╭─ INFORMATION GIVEN
(** X18.  No drift.  Let a wrapper be called on an object that is already
    defaulted (its pod spec is in normal form and, for a Deployment, its
    strategy type is set), whose containers have distinct names within each
    list, and let the inner reconciler return that object without changing
    the store.  Then the wrapper returns the object, and every object and
    every security context that existed before the call is unchanged. *)
Theorem wrapper_no_drift k (reconciler : Reconciler) l s :
  allocatedAt k s l →
  podSpecDefaulted (podSpecAt k s l) = true →
  (k = KDeployment →
   DeploymentStrategy.Type_ (Deployment.Strategy (deployments s !!! l)) ≠ "") →
  NoDup (Container.Name <$> PodSpec.InitContainers (podSpecAt k s l)) →
  NoDup (Container.Name <$> PodSpec.Containers (podSpecAt k s l)) →
  reconciler (Some l) (deepCopy k (Some l) s).2
  = (Ok (Some l, None), (deepCopy k (Some l) s).2) →
  (wrapper k reconciler (Some l) s).1 = Ok (Some l, None)
  ∧ preserved s (wrapper k reconciler (Some l) s).2.
Proof.
  intros Halloc Hdef Hstrat Hni Hnc Hrec.
  destruct (deepCopy_non_nil k l s) as (o & s0 & Hdc).
  destruct (deepCopy_returns k (Some l) s) as (_ & _ & Hpres).
  rewrite Hdc in Hrec, Hpres. cbn [snd] in Hrec, Hpres.
  destruct Hpres as (Hc & Hd & Hss & Hds & Hcj).
  destruct (deepCopy_spec k l s o s0 Hdc) as [Hps Hh].
  destruct (wrapper_success k reconciler (Some l) s o s0 l s0 Hdc Hrec)
    as (s2 & -> & Hctx & H1 & H2 & H3 & H4 & Hown).
  cbn [fst snd]. split; [reflexivity|].
  assert (Hsame : podSpecAt k s0 l = podSpecAt k s l).
  { destruct k; cbn [podSpecAt allocatedAt] in *;
      destruct Halloc as [x Hx];
      rewrite (lookup_total_correct _ _ _ Hx);
      (erewrite lookup_total_correct; [reflexivity|]);
      eapply lookup_weaken; eassumption. }
  rewrite Hsame in Hctx, Hown.
  rewrite (DefaultPodSpec_fixed _ _ _ Hdef) in Hown. cbn [fst] in Hown.
  assert (Hheap : contexts s ⊆ contexts s2).
  { rewrite Hctx. apply DefaultPodSpec_heap_stable; [| |exact Hc].
    - intros kk. rewrite Hps, Hh. apply PodSpec_DeepCopy_copyOf.
    - by intros []. }
  split; [exact Hheap|].
  destruct k; cbn [podSpecAt allocatedAt] in *; destruct Halloc as [x Hx].
  - destruct Hown as (st & _ & Hst & Hown).
    pose proof (lookup_weaken _ _ _ _ Hx Hd) as Hx0.
    rewrite (lookup_total_correct _ _ _ Hx0) in Hown, Hst.
    rewrite (lookup_total_correct _ _ _ Hx) in Hdef, Hstrat, Hown.
    rewrite (Hst (Hstrat eq_refl)) in Hown.
    split; [|split; [|split]].
    + apply map_subseteq_spec. intros l' y Hy.
      destruct (decide (l' = l)) as [->|Hne].
      * rewrite Hown. rewrite Hx in Hy. injection Hy as <-.
        f_equal. by destruct x as [n [rep [lbl ps] str]].
      * rewrite H1 by auto. by eapply lookup_weaken.
    + etrans; [exact Hss|]. apply map_subseteq_spec. intros l' y Hy.
      by rewrite H2 by auto.
    + etrans; [exact Hds|]. apply map_subseteq_spec. intros l' y Hy.
      by rewrite H3 by auto.
    + etrans; [exact Hcj|]. apply map_subseteq_spec. intros l' y Hy.
      by rewrite H4 by auto.
  - pose proof (lookup_weaken _ _ _ _ Hx Hss) as Hx0.
    rewrite (lookup_total_correct _ _ _ Hx0) in Hown.
    rewrite (lookup_total_correct _ _ _ Hx) in Hdef, Hown.
    split; [|split; [|split]].
    + etrans; [exact Hd|]. apply map_subseteq_spec. intros l' y Hy.
      by rewrite H1 by auto.
    + apply map_subseteq_spec. intros l' y Hy.
      destruct (decide (l' = l)) as [->|Hne].
      * rewrite Hown. rewrite Hx in Hy. injection Hy as <-.
        f_equal. by destruct x as [n [rep sn [lbl ps]]].
      * rewrite H2 by auto. by eapply lookup_weaken.
    + etrans; [exact Hds|]. apply map_subseteq_spec. intros l' y Hy.
      by rewrite H3 by auto.
    + etrans; [exact Hcj|]. apply map_subseteq_spec. intros l' y Hy.
      by rewrite H4 by auto.
  - pose proof (lookup_weaken _ _ _ _ Hx Hds) as Hx0.
    rewrite (lookup_total_correct _ _ _ Hx0) in Hown.
    rewrite (lookup_total_correct _ _ _ Hx) in Hdef, Hown.
    split; [|split; [|split]].
    + etrans; [exact Hd|]. apply map_subseteq_spec. intros l' y Hy.
      by rewrite H1 by auto.
    + etrans; [exact Hss|]. apply map_subseteq_spec. intros l' y Hy.
      by rewrite H2 by auto.
    + apply map_subseteq_spec. intros l' y Hy.
      destruct (decide (l' = l)) as [->|Hne].
      * rewrite Hown. rewrite Hx in Hy. injection Hy as <-.
        f_equal. by destruct x as [n [[lbl ps] mrs]].
      * rewrite H3 by auto. by eapply lookup_weaken.
    + etrans; [exact Hcj|]. apply map_subseteq_spec. intros l' y Hy.
      by rewrite H4 by auto.
  - pose proof (lookup_weaken _ _ _ _ Hx Hcj) as Hx0.
    rewrite (lookup_total_correct _ _ _ Hx0) in Hown.
    rewrite (lookup_total_correct _ _ _ Hx) in Hdef, Hown.
    split; [|split; [|split]].
    + etrans; [exact Hd|]. apply map_subseteq_spec. intros l' y Hy.
      by rewrite H1 by auto.
    + etrans; [exact Hss|]. apply map_subseteq_spec. intros l' y Hy.
      by rewrite H2 by auto.
    + etrans; [exact Hds|]. apply map_subseteq_spec. intros l' y Hy.
      by rewrite H3 by auto.
    + apply map_subseteq_spec. intros l' y Hy.
      destruct (decide (l' = l)) as [->|Hne].
      * rewrite Hown. rewrite Hx in Hy. injection Hy as <-.
        f_equal. by destruct x as [n [sch [[par [lbl ps]]]]].
      * rewrite H4 by auto. by eapply lookup_weaken.
Qed.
╰─
> TASK
Start with the first line of the data and print every line exactly. The line containing "podSpecDefaulted (podSpecAt k s l) = true →" is the last one to include.

> EXERCISE OUTPUT
(** X18.  No drift.  Let a wrapper be called on an object that is already
    defaulted (its pod spec is in normal form and, for a Deployment, its
    strategy type is set), whose containers have distinct names within each
    list, and let the inner reconciler return that object without changing
    the store.  Then the wrapper returns the object, and every object and
    every security context that existed before the call is unchanged. *)
Theorem wrapper_no_drift k (reconciler : Reconciler) l s :
  allocatedAt k s l →
  podSpecDefaulted (podSpecAt k s l) = true →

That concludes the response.